> _Data to use_
--------
(** X14.  [addToSubset] moves an example from the uncovered to the covered
    counter of its time slot: the sum of the two counters of every slot,
    modulo 2^32, is what it was before, and so is the sum of the two
    accumulated counters once they exist. *)
Theorem addToSubset_keeps_the_sum_of_the_counters
    (labelMatrix : LabelMatrix) (st : Statistics) (s : StatisticsSubset)
    (statisticIndex weight t : Z) :
  length (coveredPredictionVector s) = length (uncoveredPredictionVector s) ->
  let s' := addToSubset labelMatrix st s statisticIndex weight in
  wrap32 (rd (coveredPredictionVector s') t + rd (uncoveredPredictionVector s') t) =
  wrap32 (rd (coveredPredictionVector s) t + rd (uncoveredPredictionVector s) t)
  /\
  forall accumulatedCovered accumulatedUncovered,
    accumulatedCoveredPredictionVector s = Some accumulatedCovered ->
    accumulatedUncoveredPredictionVector s = Some accumulatedUncovered ->
    length accumulatedCovered = length accumulatedUncovered ->
    exists accumulatedCovered' accumulatedUncovered',
      accumulatedCoveredPredictionVector s' = Some accumulatedCovered' /\
      accumulatedUncoveredPredictionVector s' = Some accumulatedUncovered' /\
      wrap32 (rd accumulatedCovered' t + rd accumulatedUncovered' t) =
      wrap32 (rd accumulatedCovered t + rd accumulatedUncovered t).
Proof.
  intros Hlen s'. subst s'. unfold addToSubset.
  destruct (rd (coverageCountVector st) statisticIndex =? 0).
  - cbn [coveredPredictionVector uncoveredPredictionVector
         accumulatedCoveredPredictionVector accumulatedUncoveredPredictionVector].
    split; [apply bump_drop1_sum; exact Hlen|].
    intros ac au -> -> Hacc. eexists _, _. split; [reflexivity|]. split; [reflexivity|].
    apply bump_drop1_sum. exact Hacc.
  - split; [reflexivity|]. intros ac au Hc Hu _. eauto.
Qed.

Lemma addToSubset_keeps_the_sum_of_the_counters_witness :
  let s := createStatisticsSubset MissingOutsideSample.statistics in
  let s' := addToSubset MissingOutsideSample.labelMatrix MissingOutsideSample.statistics
                        s 0 1 in
  wrap32 (rd (coveredPredictionVector s') 0 + rd (uncoveredPredictionVector s') 0) =
  wrap32 (rd (coveredPredictionVector s) 0 + rd (uncoveredPredictionVector s) 0)
  /\
  forall accumulatedCovered accumulatedUncovered,
    accumulatedCoveredPredictionVector s = Some accumulatedCovered ->
    accumulatedUncoveredPredictionVector s = Some accumulatedUncovered ->
    length accumulatedCovered = length accumulatedUncovered ->
    exists accumulatedCovered' accumulatedUncovered',
      accumulatedCoveredPredictionVector s' = Some accumulatedCovered' /\
      accumulatedUncoveredPredictionVector s' = Some accumulatedUncovered' /\
      wrap32 (rd accumulatedCovered' 0 + rd accumulatedUncovered' 0) =
      wrap32 (rd accumulatedCovered 0 + rd accumulatedUncovered 0).
Proof.
  apply (addToSubset_keeps_the_sum_of_the_counters
           MissingOutsideSample.labelMatrix MissingOutsideSample.statistics
           (createStatisticsSubset MissingOutsideSample.statistics) 0 1 0).
  vm_compute. reflexivity.
Defined.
--------
> _To do_
The required output is every line from the one with "wrap32 (rd (coveredPredictionVector s') 0" to the final line of the entries, repeated exactly and with nothing else.

> _Response_
  wrap32 (rd (coveredPredictionVector s') 0 + rd (uncoveredPredictionVector s') 0) =
  wrap32 (rd (coveredPredictionVector s) 0 + rd (uncoveredPredictionVector s) 0)
  /\
  forall accumulatedCovered accumulatedUncovered,
    accumulatedCoveredPredictionVector s = Some accumulatedCovered ->
    accumulatedUncoveredPredictionVector s = Some accumulatedUncovered ->
    length accumulatedCovered = length accumulatedUncovered ->
    exists accumulatedCovered' accumulatedUncovered',
      accumulatedCoveredPredictionVector s' = Some accumulatedCovered' /\
      accumulatedUncoveredPredictionVector s' = Some accumulatedUncovered' /\
      wrap32 (rd accumulatedCovered' 0 + rd accumulatedUncovered' 0) =
      wrap32 (rd accumulatedCovered 0 + rd accumulatedUncovered 0).
Proof.
  apply (addToSubset_keeps_the_sum_of_the_counters
           MissingOutsideSample.labelMatrix MissingOutsideSample.statistics
           (createStatisticsSubset MissingOutsideSample.statistics) 0 1 0).
  vm_compute. reflexivity.
Defined.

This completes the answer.